**THE TASK:**
Keep only those lines of the records that include the string "right".

───── INPUT DATA

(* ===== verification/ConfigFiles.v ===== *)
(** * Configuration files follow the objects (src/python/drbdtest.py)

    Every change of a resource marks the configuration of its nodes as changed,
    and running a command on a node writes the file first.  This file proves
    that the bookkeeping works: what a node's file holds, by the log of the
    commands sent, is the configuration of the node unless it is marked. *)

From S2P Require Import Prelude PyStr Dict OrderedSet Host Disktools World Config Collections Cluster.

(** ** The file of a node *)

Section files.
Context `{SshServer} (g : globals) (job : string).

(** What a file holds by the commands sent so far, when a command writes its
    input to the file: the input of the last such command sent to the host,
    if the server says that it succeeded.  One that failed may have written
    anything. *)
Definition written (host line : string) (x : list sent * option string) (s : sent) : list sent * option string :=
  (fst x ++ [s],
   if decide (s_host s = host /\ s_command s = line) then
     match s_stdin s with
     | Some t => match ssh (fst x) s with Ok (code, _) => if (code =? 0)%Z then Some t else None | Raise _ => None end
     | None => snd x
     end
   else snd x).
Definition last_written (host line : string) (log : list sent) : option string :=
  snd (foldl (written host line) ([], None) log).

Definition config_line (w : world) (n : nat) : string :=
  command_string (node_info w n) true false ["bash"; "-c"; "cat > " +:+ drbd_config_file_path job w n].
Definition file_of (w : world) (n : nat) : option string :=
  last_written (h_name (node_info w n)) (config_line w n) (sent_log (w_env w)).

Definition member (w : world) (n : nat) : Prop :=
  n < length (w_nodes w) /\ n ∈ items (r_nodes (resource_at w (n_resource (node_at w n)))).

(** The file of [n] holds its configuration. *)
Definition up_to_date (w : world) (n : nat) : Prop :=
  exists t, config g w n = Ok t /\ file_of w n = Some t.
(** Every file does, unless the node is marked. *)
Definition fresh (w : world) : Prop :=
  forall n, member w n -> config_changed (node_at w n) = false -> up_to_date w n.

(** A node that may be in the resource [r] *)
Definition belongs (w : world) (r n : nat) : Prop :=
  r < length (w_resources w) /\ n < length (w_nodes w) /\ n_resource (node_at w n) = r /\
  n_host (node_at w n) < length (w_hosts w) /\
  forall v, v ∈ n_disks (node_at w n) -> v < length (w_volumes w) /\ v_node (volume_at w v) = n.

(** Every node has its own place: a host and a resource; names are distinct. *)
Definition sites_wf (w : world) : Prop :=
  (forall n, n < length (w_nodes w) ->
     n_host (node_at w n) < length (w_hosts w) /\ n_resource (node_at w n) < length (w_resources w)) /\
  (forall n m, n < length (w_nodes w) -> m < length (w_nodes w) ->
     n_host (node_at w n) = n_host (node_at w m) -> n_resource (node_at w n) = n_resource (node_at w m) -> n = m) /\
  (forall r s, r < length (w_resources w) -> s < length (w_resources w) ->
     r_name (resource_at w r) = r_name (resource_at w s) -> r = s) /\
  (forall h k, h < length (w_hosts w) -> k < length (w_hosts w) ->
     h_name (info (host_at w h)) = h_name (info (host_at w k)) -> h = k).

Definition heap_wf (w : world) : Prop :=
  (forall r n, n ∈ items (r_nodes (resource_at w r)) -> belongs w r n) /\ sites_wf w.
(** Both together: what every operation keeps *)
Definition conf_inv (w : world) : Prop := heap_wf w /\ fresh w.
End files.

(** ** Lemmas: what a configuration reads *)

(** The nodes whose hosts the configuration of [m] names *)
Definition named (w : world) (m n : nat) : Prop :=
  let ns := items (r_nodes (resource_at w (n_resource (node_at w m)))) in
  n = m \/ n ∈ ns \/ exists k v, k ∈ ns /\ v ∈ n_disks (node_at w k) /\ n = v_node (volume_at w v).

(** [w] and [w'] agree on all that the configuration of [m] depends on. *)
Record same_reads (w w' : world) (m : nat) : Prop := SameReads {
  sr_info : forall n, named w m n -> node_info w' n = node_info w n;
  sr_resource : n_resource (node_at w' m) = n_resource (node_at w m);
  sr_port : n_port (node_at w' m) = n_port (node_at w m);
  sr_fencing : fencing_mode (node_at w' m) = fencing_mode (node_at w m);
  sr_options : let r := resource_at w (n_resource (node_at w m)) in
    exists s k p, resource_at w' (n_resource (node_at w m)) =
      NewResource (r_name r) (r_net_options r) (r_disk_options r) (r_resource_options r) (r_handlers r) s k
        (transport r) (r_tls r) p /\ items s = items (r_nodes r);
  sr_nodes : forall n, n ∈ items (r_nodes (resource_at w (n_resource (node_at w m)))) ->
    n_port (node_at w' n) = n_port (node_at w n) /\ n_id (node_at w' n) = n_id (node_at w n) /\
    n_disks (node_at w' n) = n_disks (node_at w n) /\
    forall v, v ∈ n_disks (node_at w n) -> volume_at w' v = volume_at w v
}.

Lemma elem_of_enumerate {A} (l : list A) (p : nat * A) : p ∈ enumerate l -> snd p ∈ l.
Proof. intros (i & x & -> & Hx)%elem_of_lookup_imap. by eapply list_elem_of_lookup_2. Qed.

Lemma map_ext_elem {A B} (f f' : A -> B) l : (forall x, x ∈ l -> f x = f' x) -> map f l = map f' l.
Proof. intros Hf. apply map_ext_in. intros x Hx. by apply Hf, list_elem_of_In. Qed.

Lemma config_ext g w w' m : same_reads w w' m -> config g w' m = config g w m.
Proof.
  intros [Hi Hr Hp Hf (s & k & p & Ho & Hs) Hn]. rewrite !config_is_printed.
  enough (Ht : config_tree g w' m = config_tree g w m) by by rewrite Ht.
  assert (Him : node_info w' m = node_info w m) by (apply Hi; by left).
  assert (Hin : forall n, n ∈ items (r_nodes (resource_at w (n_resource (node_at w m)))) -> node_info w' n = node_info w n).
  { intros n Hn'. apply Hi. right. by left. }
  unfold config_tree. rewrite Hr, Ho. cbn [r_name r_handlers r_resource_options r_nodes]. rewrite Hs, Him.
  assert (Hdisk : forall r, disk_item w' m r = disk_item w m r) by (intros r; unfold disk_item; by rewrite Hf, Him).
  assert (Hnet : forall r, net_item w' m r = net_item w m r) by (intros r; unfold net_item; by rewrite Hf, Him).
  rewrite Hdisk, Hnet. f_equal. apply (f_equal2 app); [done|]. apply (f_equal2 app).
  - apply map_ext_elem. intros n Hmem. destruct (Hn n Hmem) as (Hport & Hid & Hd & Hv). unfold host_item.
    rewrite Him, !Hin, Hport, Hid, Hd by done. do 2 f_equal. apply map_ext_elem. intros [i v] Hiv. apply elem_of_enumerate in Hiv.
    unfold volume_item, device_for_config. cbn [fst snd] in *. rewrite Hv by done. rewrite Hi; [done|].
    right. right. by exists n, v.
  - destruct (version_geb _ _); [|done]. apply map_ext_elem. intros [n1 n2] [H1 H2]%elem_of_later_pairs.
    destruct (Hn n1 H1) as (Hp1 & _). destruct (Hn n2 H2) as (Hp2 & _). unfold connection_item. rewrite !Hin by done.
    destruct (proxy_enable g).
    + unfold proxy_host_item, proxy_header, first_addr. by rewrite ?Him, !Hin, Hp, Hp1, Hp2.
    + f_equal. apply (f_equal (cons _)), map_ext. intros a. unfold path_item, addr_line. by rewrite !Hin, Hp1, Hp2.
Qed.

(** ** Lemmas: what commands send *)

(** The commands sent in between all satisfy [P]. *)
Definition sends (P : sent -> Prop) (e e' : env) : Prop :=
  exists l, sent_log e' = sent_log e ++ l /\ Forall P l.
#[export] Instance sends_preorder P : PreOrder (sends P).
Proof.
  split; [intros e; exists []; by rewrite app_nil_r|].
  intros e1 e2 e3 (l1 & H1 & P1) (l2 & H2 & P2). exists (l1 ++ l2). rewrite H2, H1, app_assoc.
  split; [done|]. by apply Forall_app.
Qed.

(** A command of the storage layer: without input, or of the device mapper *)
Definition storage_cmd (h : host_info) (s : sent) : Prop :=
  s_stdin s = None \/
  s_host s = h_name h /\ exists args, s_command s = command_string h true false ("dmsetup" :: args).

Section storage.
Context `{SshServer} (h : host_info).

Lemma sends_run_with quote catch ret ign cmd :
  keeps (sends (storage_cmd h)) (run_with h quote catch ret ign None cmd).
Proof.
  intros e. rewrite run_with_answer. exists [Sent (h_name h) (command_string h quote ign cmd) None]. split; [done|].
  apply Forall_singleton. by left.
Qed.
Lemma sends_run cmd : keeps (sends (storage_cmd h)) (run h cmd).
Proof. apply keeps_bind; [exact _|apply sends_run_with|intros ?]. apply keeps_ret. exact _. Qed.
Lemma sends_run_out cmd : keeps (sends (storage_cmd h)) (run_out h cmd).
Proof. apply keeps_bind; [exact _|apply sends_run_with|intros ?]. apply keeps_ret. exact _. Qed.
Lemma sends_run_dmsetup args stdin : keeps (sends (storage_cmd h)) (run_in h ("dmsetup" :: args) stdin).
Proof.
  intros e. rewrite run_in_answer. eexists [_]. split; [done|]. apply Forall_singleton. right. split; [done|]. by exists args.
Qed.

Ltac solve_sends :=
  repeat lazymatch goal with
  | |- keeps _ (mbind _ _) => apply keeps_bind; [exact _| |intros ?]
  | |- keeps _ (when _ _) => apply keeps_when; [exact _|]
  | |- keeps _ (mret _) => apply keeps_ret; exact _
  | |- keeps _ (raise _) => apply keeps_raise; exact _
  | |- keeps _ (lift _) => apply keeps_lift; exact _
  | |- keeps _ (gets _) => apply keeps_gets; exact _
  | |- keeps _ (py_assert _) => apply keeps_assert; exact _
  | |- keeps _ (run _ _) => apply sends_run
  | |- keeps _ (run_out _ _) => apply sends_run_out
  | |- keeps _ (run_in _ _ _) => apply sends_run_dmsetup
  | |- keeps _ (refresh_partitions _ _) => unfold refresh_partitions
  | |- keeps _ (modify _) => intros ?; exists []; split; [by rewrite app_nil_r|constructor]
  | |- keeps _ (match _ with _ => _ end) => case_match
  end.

──────────

**EXERCISE SOLUTION:**
  { intros n Hn'. apply Hi. right. by left. }
    right. right. by exists n, v.
  intros e. rewrite run_in_answer. eexists [_]. split; [done|]. apply Forall_singleton. right. split; [done|]. by exists args.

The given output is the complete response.